This article was first published in Building Magazine.
The demise of Carillion has, quite rightly, been widely reported in the press and has brought into sharp focus a number of deep rooted questions as to the procurement of major government and infrastructure projects. But it would be dangerous to assume that only those major projects are affected, as the fall out is likely to be far wider, and take some time to fully materialise.
Whilst the press quite understandably initially focused on the direct job losses arising, it was quickly recognised that the collapse of such a major player will have profound implications for those in Carillion’s supply chain, particularly for those that were heavily reliant upon those contracts. However, the full extent of the fall out could well be more widespread.
Given the low margins in the industry, and particularly on major projects, it is inevitable that there will be companies in the supply chain that simply cannot weather either the sums that they are owed or the cash flow impact of immediate cessation of work. Whilst arrangements are being made for loans to be available to those most affected, by its nature a loan can only be a short term (and partial) fix.
Whilst those companies one step or more removed should not, from a contractual point of view, be impacted (unless a carefully drafted and Construction Act compliant upstream insolvency "pay when paid" clause is in place), in many cases commercial pressure is being placed down the supply chain to ask subcontractors to "share the pain", regardless of the terms of the contract.
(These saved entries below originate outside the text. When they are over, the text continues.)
(* ===== verification/Config.v ===== *)
(** * Config: the configuration of the daemon

    Models [config/config.go], [config/token.go], [config/field.go] and
    [config/allowlistlist.go]; the allowlist keeps ports and subnets as Go maps to
    [bool].  A Go [range] over a map visits the keys in an arbitrary order that
    may differ from one loop to the next; the functions that turn a map into a
    slice return the keys in the order of [map_to_list], and callers whose
    behaviour depends on the order take it from their environment instead (see
    Networker).  Writing to a nil map panics; the configuration always allocates
    them, so a nil map is the empty map here. *)

From stdpp Require Import base option list strings gmap fin_maps.
From Stdlib Require Import ZArith.
From S2P Require Import Prelude GoLib Mesh.

Open Scope Z_scope.
Open Scope go_scope.

Abbreviation PortSet := (gmap Z bool).
Abbreviation Subnets := (gmap string bool).

Record Ports : Type := mkPorts { ports_TCP : PortSet; ports_UDP : PortSet }.
#[export] Instance Ports_eta : EtaExpand Ports := fun p => mkPorts (ports_TCP p) (ports_UDP p).

#[export] Instance Ports_eq_dec : EqDecision Ports.
Proof. solve_decision. Defined.

Record Allowlist : Type := mkAllowlist { al_Ports : Ports; al_Subnets : Subnets }.
#[export] Instance Allowlist_eta : EtaExpand Allowlist := fun a =>
  mkAllowlist (al_Ports a) (al_Subnets a).

#[export] Instance Allowlist_eq_dec : EqDecision Allowlist.
Proof. solve_decision. Defined.

(** [Allowlist{}]. *)
Definition empty_allowlist : Allowlist := mkAllowlist (mkPorts ∅ ∅) ∅.

(** [m[k]]: the zero value when the key is absent. *)
Definition map_get `{Countable K} (m : gmap K bool) (k : K) : bool := default false (m !! k).

Definition set_all `{Countable K} (ks : list K) (m : gmap K bool) : gmap K bool :=
  foldl (fun m k => <[k := true]> m) m ks.

Definition delete_all_keys `{Countable K} (ks : list K) (m : gmap K bool) : gmap K bool :=
  foldl (fun m k => delete k m) m ks.

Definition NewAllowlist (udpPorts tcpPorts : list Z) (subnets : list string) : Allowlist :=
  mkAllowlist (mkPorts (set_all tcpPorts ∅) (set_all udpPorts ∅)) (set_all subnets ∅).

Definition update_keys `{Countable K} (ks : list K) (remove : bool) (m : gmap K bool) : gmap K bool :=
  if remove then delete_all_keys ks m else set_all ks m.

Definition UpdateUDPPorts (ports : list Z) (remove : bool) (a : Allowlist) : Allowlist :=
  a <| al_Ports := (al_Ports a) <| ports_UDP := update_keys ports remove (ports_UDP (al_Ports a)) |> |>.

Definition UpdateTCPPorts (ports : list Z) (remove : bool) (a : Allowlist) : Allowlist :=
  a <| al_Ports := (al_Ports a) <| ports_TCP := update_keys ports remove (ports_TCP (al_Ports a)) |> |>.

Definition UpdateSubnets (subnet : string) (remove : bool) (a : Allowlist) : Allowlist :=
  a <| al_Subnets := if remove then delete subnet (al_Subnets a)
                     else <[subnet := true]> (al_Subnets a) |>.

Definition GetUDPPorts (a : Allowlist) : list Z := (map_to_list (ports_UDP (al_Ports a))).*1.
Definition GetTCPPorts (a : Allowlist) : list Z := (map_to_list (ports_TCP (al_Ports a))).*1.
Definition GetSubnets (a : Allowlist) : list string := (map_to_list (al_Subnets a)).*1.

(** ** The configuration

    UUIDs and times are text; [uint32] and [int64] values are [Z]. *)

Inductive Technology : Type := UNKNOWN_TECHNOLOGY | OPENVPN | NORDLYNX.
#[export] Instance Technology_eq_dec : EqDecision Technology.
Proof. solve_decision. Defined.

(** [TrueField]: a boolean that is true when unset. *)
Definition TrueField : Type := option bool.
Definition TrueField_Get (t : TrueField) : bool := default true t.
Definition TrueField_Set (value : bool) : TrueField := Some value.

(** [DNS]: nil when unset. *)
Definition DNS : Type := slice string.
Definition DNS_Or (d : DNS) (defaultValue : list string) : DNS :=
  match elems d with [] => Some defaultValue | _ => d end.

Record NCData : Type := mkNCData {
  nc_UserID : string;
  nc_Username : string;
  nc_Password : string;
  nc_Endpoint : string
}.

Record TokenData : Type := mkTokenData {
  td_Token : string;
  td_TokenExpiry : string;
  td_RenewToken : string;
  td_IsOAuth : bool;
  td_TrustedPassToken : string;
  td_TrustedPassOwnerID : string;
  td_ServiceExpiry : string;
  td_NordLynxPrivateKey : string;
  td_OpenVPNUsername : string;
  td_OpenVPNPassword : string;
  td_NCData : NCData
}.

#[export] Instance NCData_eta : EtaExpand NCData := fun d =>
  mkNCData (nc_UserID d) (nc_Username d) (nc_Password d) (nc_Endpoint d).
#[export] Instance TokenData_eta : EtaExpand TokenData := fun d =>
  mkTokenData (td_Token d) (td_TokenExpiry d) (td_RenewToken d) (td_IsOAuth d) (td_TrustedPassToken d)
    (td_TrustedPassOwnerID d) (td_ServiceExpiry d) (td_NordLynxPrivateKey d) (td_OpenVPNUsername d)
    (td_OpenVPNPassword d) (td_NCData d).
Definition zero_token : TokenData := mkTokenData "" "" "" false "" "" "" "" "" "" (mkNCData "" "" "" "").

(** [UsersData]: sets of user ids. *)
Record UsersData : Type := mkUsersData {
  ud_Notify : gmap Z bool;
  ud_NotifyOff : gmap Z bool;
  ud_TrayOff : gmap Z bool
}.

#[export] Instance UsersData_eta : EtaExpand UsersData := fun u =>
  mkUsersData (ud_Notify u) (ud_NotifyOff u) (ud_TrayOff u).

Record AutoConnectData : Type := mkAutoConnectData {
  ac_ID : Z;
  ac_ServerTag : string;
  ac_Country : string;
  ac_City : string;
  ac_Group : Z;
  ac_Protocol : Z;
  ac_ThreatProtectionLite : bool;
  ac_Obfuscate : bool;
  ac_DNS : DNS;
  ac_Allowlist : Allowlist;
  ac_PostquantumVpn : bool
}.
#[export] Instance AutoConnectData_eta : EtaExpand AutoConnectData := fun a =>
  mkAutoConnectData (ac_ID a) (ac_ServerTag a) (ac_Country a) (ac_City a) (ac_Group a)
    (ac_Protocol a) (ac_ThreatProtectionLite a) (ac_Obfuscate a) (ac_DNS a) (ac_Allowlist a)
    (ac_PostquantumVpn a).

(** The struct [meshnet] is its two fields [EnabledByUID] and [EnabledByGID]. *)
Record Config : Type := mkConfig {
  cfg_Technology : Technology;
  cfg_Firewall : bool;
  cfg_FirewallMark : Z;
  cfg_Routing : TrueField;
  cfg_Analytics : TrueField;
  cfg_Mesh : bool;
  cfg_MeshPrivateKey : string;
  cfg_MeshDevice : option Machine;
  cfg_KillSwitch : bool;
  cfg_AutoConnect : bool;
  cfg_IPv6 : bool;
  cfg_EnabledByUID : Z;
  cfg_EnabledByGID : Z;
  cfg_AutoConnectData : AutoConnectData;
  cfg_UsersData : option UsersData;
  cfg_TokensData : gmap Z TokenData;
  cfg_MachineID : string;
  cfg_LanDiscovery : bool;
  cfg_RemoteConfig : string;
  cfg_RCLastUpdate : string;
  cfg_VirtualLocation : TrueField
}.
#[export] Instance Config_eta : EtaExpand Config := fun c =>
  mkConfig (cfg_Technology c) (cfg_Firewall c) (cfg_FirewallMark c) (cfg_Routing c)
    (cfg_Analytics c) (cfg_Mesh c) (cfg_MeshPrivateKey c) (cfg_MeshDevice c) (cfg_KillSwitch c)
    (cfg_AutoConnect c) (cfg_IPv6 c) (cfg_EnabledByUID c) (cfg_EnabledByGID c)
    (cfg_AutoConnectData c) (cfg_UsersData c) (cfg_TokensData c) (cfg_MachineID c)
    (cfg_LanDiscovery c) (cfg_RemoteConfig c) (cfg_RCLastUpdate c) (cfg_VirtualLocation c).

(** [newConfig]; [Protocol_UDP] is 1. *)
Definition newConfig (machineID : string) : Config :=
  mkConfig NORDLYNX true 57841 None None false "" None false false false 0 0
    (mkAutoConnectData 0 "" "" "" 0 1 false false None empty_allowlist false)
    (Some (mkUsersData ∅ ∅ ∅)) ∅ machineID false "" "0001-01-01T00:00:00Z" None.

(** [cfg.TokensData[uid]]: the zero value when absent. *)
Definition token_of (c : Config) (uid : Z) : TokenData := default zero_token (cfg_TokensData c !! uid).

(** [cfg.TokensData[cfg.AutoConnectData.ID].Token]. *)
Definition current_token (c : Config) : string :=
  default "" (td_Token <$> cfg_TokensData c !! ac_ID (cfg_AutoConnectData c)).

(** [auth.Logout]: the account loses its token. *)
Definition Logout (user : Z) (c : Config) : Config :=
  c <| cfg_TokensData := delete user (cfg_TokensData c) |>.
Few subcontractors that are reliant upon repeat business from such dominant main contractor can afford to ignore such a request, and will end up taking a hit, notwithstanding that they are under no legal obligation to do so.
A considerable unknown for other projects entirely unconnected by Carillion is whether key subcontractors or specialist suppliers on their projects will turn out to have been exposed to the fall out, and the consequences of any specialist going bust as a direct or indirect result of Carillion’s demise would inevitably affect all of the projects that they are working upon.
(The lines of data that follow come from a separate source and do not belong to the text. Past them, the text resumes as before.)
Lemma OrderedRules_Add_wf rule : preserves mem_wf (OrderedRules.Add rule).
Proof.
  intros l Hl. unfold OrderedRules.Add. case_bool_decide as Hn; [done|].
  destruct (index_func _ l) as [i|] eqn:Ei.
  - destruct (index_func_Some _ _ _ Ei) as (x & Hx & Hname%byName_true).
    rewrite Hx. destruct (Rule_Equal x rule); [done|]. cbn.
    apply mem_wf_snoc; [by apply mem_wf_delete|done|].
    rewrite <- Hname. apply delete_frees; [apply Hl|done].
  - apply byName_absent in Ei. by apply mem_wf_snoc.
Qed.

Lemma mem_wf_nil : mem_wf [].
Proof. split; [apply NoDup_nil_2|set_solver]. Qed.

Lemma OrderedRules_Delete_wf name : preserves mem_wf (OrderedRules.Delete name).
Proof.
  intros l Hl. unfold OrderedRules.Delete.
  destruct (index_func _ l) as [i|]; [|done].
  destruct (length l <=? 1)%nat; cbn; [apply mem_wf_nil|by apply mem_wf_delete].
Qed.

Lemma OrderedRules_Get_wf name : preserves mem_wf (OrderedRules.Get name).
Proof. intros l Hl. unfold OrderedRules.Get. by destruct (index_func _ l). Qed.

Lemma on_rules_wf {B} (op : M (list Rule) B) :
  preserves mem_wf op -> preserves wf (on_rules (A := A) op).
Proof.
  intros Hop. apply (preserves_zoom _ (fun _ => mem_wf)).
  - intros f (? & ? & _). by split.
  - intros f l (_ & _ & ?) [? ?]. done.
  - done.
Qed.

Lemma on_agent_wf ref op : preserves wf (on_agent ref op).
Proof.
  destruct ref; [apply preserves_ret|]. by apply preserves_zoom_frame.
Qed.
End Invariants.

#[export] Hint Resolve OrderedRules_Add_wf OrderedRules_Delete_wf OrderedRules_Get_wf
  on_rules_wf on_agent_wf : pres.

(** The calls the networker makes on the service. *)
Inductive FwOp : Type :=
| OpAdd (rules : list Rule)
| OpDelete (names : list string)
| OpEnable
| OpDisable.

Definition exec_op {A} `{Agent A} (o : FwOp) : M (Firewall A) unit :=
  match o with
  | OpAdd rules => Add rules
  | OpDelete names => Delete names
  | OpEnable => Enable
  | OpDisable => Disable
  end.

Section Wf.
Context {A : Type} `{Agent A}.

Lemma add_rule_wf rule : preserves (wf (A := A)) (add_rule rule).
Proof. unfold add_rule. pres_auto. Qed.

Lemma Add_wf rules : preserves (wf (A := A)) (Add rules).
Proof. apply preserves_forM_, add_rule_wf. Qed.

Lemma delete_rule_wf name : preserves (wf (A := A)) (delete_rule name).
Proof. unfold delete_rule. pres_auto. Qed.

Lemma Delete_wf names : preserves (wf (A := A)) (Delete names).
Proof. apply preserves_forM_, delete_rule_wf. Qed.

Lemma swap_wf cur next : preserves (wf (A := A)) (swap cur next).
Proof. unfold swap. pres_auto. Qed.

Lemma Enable_eq (f : Firewall A) :
  Enable f = if fw_enabled f then (Err (NewError (Sentinel ErrFirewallAlreadyEnabled)), f)
             else swap NoopAgent WorkingAgent
                    (f <| fw_enabled := true |> <| fw_current := WorkingAgent |>).
Proof. unfold Enable, bind at 1, gets. by destruct (fw_enabled f). Qed.

Lemma Disable_eq (f : Firewall A) :
  Disable f = if fw_enabled f
              then swap WorkingAgent NoopAgent
                     (f <| fw_enabled := false |> <| fw_current := NoopAgent |>)
              else (Err (NewError (Sentinel ErrFirewallAlreadyDisabled)), f).
Proof. unfold Disable, bind at 1, gets. by destruct (fw_enabled f). Qed.

Lemma Enable_wf : preserves (wf (A := A)) Enable.
Proof.
  intros f Hf. rewrite Enable_eq. destruct (fw_enabled f); [exact Hf|].
  apply swap_wf. destruct Hf as (? & ? & _). by repeat split.
Qed.

Lemma Disable_wf : preserves (wf (A := A)) Disable.
Proof.
  intros f Hf. rewrite Disable_eq. destruct (fw_enabled f); [|exact Hf].
  apply swap_wf. destruct Hf as (? & ? & _). by repeat split.
Qed.

Lemma NewFirewall_wf (a : A) enabled : wf (NewFirewall a enabled).
Proof. split; [apply NoDup_nil_2|]. split; [set_solver|done]. Qed.

Lemma exec_op_wf o : preserves (wf (A := A)) (exec_op o).
Proof.
  destruct o; [apply Add_wf|apply Delete_wf|apply Enable_wf|apply Disable_wf].
Qed.
End Wf.

Section Sync.
Context {A : Type} `{HA : Agent A} (R : A -> list Rule -> Prop) `{!LawfulAgent A R}.
Implicit Types f : Firewall A.

(** What is installed: the rules in memory, the last added first, while the
    firewall is enabled, and nothing while it is not. *)
Definition synced f : Prop :=
  wf f /\ R (fw_working f) (if fw_enabled f then reverse (fw_rules f) else []).

Lemma on_agent_Add f r l :
  R (fw_working f) l ->
  exists a, on_agent WorkingAgent (agent_Add r) f = (Ok tt, f <| fw_working := a |>) /\
            R a (r :: l).
Proof.
  intros HR. destruct (lawful_Add (R := R) _ _ r HR) as (a & Ha & HR').
  exists a. split; [|done].    unfold on_agent, zoom. by rewrite Ha.
Qed.

Lemma on_agent_Delete f r l :
  R (fw_working f) l -> r ∈ l ->
  exists a, on_agent WorkingAgent (agent_Delete r) f = (Ok tt, f <| fw_working := a |>) /\
            R a (remove_first r l).
Proof.
  intros HR Hin. destruct (lawful_Delete (R := R) _ _ _ HR Hin) as (a & Ha & HR').
  exists a. split; [|done]. unfold on_agent, zoom. by rewrite Ha.
Qed.

Lemma wf_NoDup f : wf f -> NoDup (fw_rules f).
Proof. intros [Hnd _]. by eapply NoDup_fmap_1. Qed.

(** Looking a name up in memory. *)
Lemma Get_cases f name :
  (exists i r, fw_rules f !! i = Some r /\ r_Name r = name /\
     index_func (OrderedRules.byName name) (fw_rules f) = Some i /\
     on_rules (OrderedRules.Get name) f = (Ok r, f)) \/
  ((name ∉ r_Name <$> fw_rules f) /\
     index_func (OrderedRules.byName name) (fw_rules f) = None /\
     on_rules (OrderedRules.Get name) f = (Err (NewError (Sentinel ErrRuleNotFound)), f)).
Proof.
  unfold on_rules, zoom, OrderedRules.Get.
  destruct (index_func _ _) as [i|] eqn:E.
  - destruct (index_func_Some _ _ _ E) as (r & Hr & Hn%byName_true).
    left. exists i, r. rewrite Hr. by destruct f.
  - right. repeat split; [by apply byName_absent|by destruct f].
Qed.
There is clearly no magic solution to a problem of this magnitude, but it does serve to highlight the importance of some of the usual commercial and risk management considerations that should apply on any project. These include:
- On existing projects, being alert to any sudden deteriorating progression by key parts of the supply chain – unusual under-resourcing of the job or late delivery of materials etc may ring alarm bells that their financial condition and/or credit terms have suddenly deteriorated, in which case grasping the nettle sooner rather than later by exercising contractual mechanisms will be prudent
- Where things are going seriously off the rails, consider your entitlement to consider exercising the termination procedures under the contract (which will often require a two stage "final warning" approach) – or, if you are an unpaid subcontractor, consider your rights to suspend works. Either way, it is very important that the terms of the contract are carefully complied with, given the potential adverse consequences of dealing with suspension or termination in breach of the terms of the contract
- Review what collateral warranties you have in place, in case a key member of the supply chain goes under and you need to "leapfrog" past that bust entity to maintain or bring a claim. Ensure that appropriate collateral warranties are in place in relation to clear and proper contracts (since the collateral warranty is only as good as the contract it is collateral to), particularly for those with design responsibility
- For new projects, ensure that appropriate documentation is in place that enables the fall out of a key player going bust to be mitigated as far as possible. Ensure that good due diligence is in place to check that all appropriate insurances are in place and evidence has been provided (since for claims to which the insurance policy responds, a claim against an insurer can generally be brought by a third party, notwithstanding the demise of the insured party).
Certainly, the vast majority of projects should be unaffected, and there will be an element of randomness and bad luck as to those that have no direct link to Carillion which are affected, but it is an opportune moment to reflect on the importance of early issue spotting and ensuring that the usual sensible risk management steps are in place.